Your task >> When you reach the line in the data below that contains "Definition set_up_mappings (kernel", please start repeating lines exactly, and stop after the line that contains "ma_ramdisk_slice_len := si_ramdisk_len", repeating nothing else.
===== Material supplied =====
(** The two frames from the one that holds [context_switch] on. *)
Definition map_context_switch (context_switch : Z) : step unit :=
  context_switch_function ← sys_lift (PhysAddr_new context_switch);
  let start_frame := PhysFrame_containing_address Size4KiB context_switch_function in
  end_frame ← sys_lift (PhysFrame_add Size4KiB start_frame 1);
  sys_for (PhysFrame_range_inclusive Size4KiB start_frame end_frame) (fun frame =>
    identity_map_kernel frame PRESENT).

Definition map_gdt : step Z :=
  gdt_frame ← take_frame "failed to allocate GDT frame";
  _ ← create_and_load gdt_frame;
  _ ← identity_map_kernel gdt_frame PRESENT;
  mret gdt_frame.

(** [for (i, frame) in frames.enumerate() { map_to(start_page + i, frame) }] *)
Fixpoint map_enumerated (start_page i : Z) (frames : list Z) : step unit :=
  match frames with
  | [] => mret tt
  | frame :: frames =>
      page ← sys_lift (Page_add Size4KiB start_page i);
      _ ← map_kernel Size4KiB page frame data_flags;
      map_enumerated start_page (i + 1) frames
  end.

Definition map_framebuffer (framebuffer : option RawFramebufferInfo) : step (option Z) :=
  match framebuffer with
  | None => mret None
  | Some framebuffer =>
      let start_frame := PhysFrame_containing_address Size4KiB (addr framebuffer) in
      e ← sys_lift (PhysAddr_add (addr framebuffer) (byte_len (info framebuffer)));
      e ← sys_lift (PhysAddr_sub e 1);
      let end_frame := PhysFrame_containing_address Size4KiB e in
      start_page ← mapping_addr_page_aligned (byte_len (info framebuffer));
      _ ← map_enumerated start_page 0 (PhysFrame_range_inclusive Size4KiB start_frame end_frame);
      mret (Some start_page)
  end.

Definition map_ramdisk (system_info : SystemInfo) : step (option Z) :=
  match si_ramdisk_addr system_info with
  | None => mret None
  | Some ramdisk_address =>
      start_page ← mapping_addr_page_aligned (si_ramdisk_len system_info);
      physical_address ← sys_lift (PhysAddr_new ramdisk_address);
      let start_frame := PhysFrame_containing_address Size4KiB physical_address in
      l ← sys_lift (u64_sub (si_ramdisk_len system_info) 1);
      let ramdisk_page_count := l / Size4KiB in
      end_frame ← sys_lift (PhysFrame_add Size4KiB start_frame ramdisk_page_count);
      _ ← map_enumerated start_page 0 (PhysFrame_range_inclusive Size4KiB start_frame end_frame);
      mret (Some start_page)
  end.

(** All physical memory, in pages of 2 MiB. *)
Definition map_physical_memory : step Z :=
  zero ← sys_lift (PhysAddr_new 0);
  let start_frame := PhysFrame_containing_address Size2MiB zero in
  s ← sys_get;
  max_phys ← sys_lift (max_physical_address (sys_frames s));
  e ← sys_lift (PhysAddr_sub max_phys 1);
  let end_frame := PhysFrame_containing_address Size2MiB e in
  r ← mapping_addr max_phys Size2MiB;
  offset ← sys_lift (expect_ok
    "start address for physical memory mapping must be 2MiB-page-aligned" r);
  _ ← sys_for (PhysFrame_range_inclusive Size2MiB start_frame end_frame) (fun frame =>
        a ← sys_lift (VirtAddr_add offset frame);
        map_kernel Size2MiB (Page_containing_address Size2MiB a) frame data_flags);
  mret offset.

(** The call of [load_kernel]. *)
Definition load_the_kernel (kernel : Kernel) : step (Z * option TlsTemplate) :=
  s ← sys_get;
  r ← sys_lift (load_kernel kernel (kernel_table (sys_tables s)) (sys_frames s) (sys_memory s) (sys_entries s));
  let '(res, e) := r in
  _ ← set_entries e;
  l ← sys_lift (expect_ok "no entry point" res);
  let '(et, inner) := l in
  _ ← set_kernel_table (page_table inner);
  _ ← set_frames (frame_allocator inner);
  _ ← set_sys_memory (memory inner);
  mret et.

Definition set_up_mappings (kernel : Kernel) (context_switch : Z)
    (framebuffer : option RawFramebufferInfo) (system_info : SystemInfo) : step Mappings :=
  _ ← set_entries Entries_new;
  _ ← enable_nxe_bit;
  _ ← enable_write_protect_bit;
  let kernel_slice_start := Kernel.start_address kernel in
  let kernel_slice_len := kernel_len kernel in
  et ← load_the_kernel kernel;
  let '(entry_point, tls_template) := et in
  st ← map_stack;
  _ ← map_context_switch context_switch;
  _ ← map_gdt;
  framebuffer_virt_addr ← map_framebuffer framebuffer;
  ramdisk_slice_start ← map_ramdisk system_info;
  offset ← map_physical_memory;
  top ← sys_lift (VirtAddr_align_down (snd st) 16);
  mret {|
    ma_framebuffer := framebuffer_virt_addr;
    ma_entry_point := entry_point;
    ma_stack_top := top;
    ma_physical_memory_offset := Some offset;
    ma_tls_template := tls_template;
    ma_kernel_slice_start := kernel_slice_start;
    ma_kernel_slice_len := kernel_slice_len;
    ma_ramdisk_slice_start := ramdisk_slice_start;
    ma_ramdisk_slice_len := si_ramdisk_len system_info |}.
=====
===== Material supplied =====
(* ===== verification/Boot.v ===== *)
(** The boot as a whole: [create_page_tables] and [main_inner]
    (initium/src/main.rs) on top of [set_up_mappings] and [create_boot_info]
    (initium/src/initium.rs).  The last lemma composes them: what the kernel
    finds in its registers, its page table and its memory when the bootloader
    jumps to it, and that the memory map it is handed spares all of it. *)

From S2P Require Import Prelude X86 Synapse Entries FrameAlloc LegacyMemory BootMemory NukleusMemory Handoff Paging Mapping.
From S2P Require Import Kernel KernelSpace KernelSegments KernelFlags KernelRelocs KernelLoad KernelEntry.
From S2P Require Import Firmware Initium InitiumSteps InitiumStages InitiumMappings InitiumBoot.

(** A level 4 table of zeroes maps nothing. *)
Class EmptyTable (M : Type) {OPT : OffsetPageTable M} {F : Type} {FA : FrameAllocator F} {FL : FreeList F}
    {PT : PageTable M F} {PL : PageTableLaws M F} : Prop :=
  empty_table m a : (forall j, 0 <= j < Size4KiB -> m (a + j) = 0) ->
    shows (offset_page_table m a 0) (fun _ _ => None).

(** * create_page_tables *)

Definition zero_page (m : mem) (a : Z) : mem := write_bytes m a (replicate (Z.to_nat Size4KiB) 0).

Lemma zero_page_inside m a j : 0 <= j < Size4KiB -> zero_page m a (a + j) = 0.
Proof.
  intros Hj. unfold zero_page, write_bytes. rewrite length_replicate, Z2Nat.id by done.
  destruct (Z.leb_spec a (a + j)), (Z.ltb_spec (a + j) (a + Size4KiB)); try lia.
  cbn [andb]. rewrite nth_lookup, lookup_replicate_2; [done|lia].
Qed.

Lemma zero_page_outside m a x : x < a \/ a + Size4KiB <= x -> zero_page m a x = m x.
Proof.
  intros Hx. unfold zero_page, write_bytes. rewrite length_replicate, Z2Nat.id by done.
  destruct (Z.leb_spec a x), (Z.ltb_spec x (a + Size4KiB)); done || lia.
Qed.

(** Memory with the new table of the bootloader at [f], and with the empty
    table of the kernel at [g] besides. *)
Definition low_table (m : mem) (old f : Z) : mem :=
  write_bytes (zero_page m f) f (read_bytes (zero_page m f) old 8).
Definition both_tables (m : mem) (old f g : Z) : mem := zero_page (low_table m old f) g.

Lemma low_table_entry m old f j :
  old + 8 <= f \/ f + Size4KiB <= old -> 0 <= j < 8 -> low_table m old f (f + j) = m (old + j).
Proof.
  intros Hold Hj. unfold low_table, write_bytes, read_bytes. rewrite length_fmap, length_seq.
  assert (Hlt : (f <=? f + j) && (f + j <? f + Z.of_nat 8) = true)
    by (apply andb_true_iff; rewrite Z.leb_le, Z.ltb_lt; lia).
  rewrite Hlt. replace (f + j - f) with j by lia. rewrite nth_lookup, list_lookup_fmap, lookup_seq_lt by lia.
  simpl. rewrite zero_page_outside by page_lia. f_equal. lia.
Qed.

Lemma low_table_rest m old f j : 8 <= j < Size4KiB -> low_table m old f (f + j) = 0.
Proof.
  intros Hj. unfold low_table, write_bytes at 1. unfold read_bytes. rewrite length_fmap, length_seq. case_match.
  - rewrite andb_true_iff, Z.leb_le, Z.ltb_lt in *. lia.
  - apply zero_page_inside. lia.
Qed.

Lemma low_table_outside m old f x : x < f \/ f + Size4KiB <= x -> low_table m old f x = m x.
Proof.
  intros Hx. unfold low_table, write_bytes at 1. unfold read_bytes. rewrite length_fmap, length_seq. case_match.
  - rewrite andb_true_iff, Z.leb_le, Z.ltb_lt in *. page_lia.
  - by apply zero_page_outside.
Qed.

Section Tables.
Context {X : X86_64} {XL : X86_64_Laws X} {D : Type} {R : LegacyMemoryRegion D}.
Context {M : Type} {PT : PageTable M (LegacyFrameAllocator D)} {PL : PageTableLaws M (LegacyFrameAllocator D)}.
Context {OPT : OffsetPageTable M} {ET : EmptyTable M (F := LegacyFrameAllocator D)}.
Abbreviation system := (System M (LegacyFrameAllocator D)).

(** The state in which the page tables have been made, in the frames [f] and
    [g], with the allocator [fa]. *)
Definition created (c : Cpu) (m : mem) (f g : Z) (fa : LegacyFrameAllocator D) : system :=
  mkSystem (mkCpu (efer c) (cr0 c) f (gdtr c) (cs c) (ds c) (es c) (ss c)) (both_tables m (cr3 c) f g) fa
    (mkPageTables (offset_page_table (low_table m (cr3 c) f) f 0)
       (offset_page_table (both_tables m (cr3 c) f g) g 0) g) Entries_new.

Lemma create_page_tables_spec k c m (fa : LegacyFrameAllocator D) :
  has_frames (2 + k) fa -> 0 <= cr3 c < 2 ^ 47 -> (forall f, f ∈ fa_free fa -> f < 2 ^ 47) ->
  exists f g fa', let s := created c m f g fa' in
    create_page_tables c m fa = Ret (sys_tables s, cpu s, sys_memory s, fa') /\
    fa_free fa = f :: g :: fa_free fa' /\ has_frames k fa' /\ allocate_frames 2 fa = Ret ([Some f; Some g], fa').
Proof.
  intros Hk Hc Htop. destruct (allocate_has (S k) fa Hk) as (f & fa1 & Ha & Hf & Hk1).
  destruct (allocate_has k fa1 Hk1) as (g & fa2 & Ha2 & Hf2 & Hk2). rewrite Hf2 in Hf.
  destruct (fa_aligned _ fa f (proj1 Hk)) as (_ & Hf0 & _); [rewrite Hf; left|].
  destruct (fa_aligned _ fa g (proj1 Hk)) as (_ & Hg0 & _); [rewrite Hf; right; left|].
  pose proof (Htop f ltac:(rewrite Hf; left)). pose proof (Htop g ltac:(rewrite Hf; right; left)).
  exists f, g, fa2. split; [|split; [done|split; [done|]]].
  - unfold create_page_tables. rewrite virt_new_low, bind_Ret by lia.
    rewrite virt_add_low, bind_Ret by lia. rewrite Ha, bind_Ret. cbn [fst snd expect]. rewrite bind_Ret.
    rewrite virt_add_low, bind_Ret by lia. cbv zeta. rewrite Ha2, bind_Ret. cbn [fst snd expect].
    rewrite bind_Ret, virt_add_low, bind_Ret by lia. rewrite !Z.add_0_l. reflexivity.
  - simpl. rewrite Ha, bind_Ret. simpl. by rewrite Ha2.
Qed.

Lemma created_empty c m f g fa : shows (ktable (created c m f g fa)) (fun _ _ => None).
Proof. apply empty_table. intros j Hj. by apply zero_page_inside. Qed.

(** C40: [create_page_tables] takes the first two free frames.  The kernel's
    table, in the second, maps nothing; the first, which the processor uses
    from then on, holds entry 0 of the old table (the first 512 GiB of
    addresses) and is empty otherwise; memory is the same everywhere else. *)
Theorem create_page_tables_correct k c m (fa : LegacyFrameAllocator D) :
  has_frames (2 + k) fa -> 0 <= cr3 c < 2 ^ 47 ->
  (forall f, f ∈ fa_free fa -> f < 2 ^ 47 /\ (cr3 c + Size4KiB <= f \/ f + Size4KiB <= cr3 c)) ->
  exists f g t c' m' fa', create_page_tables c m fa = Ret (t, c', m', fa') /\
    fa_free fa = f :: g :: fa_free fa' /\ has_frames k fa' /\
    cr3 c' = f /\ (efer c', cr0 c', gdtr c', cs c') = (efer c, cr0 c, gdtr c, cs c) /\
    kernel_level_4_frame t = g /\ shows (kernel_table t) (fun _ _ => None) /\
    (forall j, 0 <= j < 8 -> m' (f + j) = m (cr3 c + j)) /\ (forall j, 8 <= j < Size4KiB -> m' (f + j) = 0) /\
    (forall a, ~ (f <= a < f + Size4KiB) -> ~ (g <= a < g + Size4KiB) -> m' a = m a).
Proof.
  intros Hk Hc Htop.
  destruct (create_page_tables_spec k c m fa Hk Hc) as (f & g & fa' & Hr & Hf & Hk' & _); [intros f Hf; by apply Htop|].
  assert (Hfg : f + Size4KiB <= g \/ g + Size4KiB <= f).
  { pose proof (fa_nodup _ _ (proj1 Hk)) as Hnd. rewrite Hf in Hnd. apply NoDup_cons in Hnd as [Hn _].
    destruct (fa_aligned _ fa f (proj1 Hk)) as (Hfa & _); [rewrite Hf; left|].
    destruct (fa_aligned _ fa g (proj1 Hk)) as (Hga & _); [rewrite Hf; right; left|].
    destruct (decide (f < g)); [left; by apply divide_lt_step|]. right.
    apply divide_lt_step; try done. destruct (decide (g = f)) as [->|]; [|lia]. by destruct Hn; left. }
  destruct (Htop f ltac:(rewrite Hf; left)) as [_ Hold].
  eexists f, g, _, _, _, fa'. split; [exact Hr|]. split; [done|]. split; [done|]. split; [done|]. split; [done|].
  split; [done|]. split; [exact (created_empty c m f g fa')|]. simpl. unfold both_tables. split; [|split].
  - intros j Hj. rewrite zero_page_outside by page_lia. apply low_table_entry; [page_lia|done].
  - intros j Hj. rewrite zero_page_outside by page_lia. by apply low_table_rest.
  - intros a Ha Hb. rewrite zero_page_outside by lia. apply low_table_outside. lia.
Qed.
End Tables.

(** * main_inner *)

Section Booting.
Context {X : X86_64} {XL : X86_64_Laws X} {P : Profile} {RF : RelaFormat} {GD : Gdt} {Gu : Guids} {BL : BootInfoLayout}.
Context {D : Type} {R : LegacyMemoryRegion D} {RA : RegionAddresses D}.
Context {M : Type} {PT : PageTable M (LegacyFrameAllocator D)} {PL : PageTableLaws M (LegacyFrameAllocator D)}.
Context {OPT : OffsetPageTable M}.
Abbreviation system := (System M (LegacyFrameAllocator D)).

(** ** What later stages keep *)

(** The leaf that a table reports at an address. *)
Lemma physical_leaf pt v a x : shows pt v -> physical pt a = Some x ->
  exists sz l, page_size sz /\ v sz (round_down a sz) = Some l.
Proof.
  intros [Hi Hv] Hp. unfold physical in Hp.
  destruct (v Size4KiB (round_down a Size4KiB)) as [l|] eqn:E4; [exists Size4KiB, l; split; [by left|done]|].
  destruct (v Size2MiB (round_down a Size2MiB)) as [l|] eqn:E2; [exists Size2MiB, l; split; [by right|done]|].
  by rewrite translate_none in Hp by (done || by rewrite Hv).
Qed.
=====
Exercise solution >>
Definition set_up_mappings (kernel : Kernel) (context_switch : Z)
    (framebuffer : option RawFramebufferInfo) (system_info : SystemInfo) : step Mappings :=
  _ ← set_entries Entries_new;
  _ ← enable_nxe_bit;
  _ ← enable_write_protect_bit;
  let kernel_slice_start := Kernel.start_address kernel in
  let kernel_slice_len := kernel_len kernel in
  et ← load_the_kernel kernel;
  let '(entry_point, tls_template) := et in
  st ← map_stack;
  _ ← map_context_switch context_switch;
  _ ← map_gdt;
  framebuffer_virt_addr ← map_framebuffer framebuffer;
  ramdisk_slice_start ← map_ramdisk system_info;
  offset ← map_physical_memory;
  top ← sys_lift (VirtAddr_align_down (snd st) 16);
  mret {|
    ma_framebuffer := framebuffer_virt_addr;
    ma_entry_point := entry_point;
    ma_stack_top := top;
    ma_physical_memory_offset := Some offset;
    ma_tls_template := tls_template;
    ma_kernel_slice_start := kernel_slice_start;
    ma_kernel_slice_len := kernel_slice_len;
    ma_ramdisk_slice_start := ramdisk_slice_start;
    ma_ramdisk_slice_len := si_ramdisk_len system_info |}.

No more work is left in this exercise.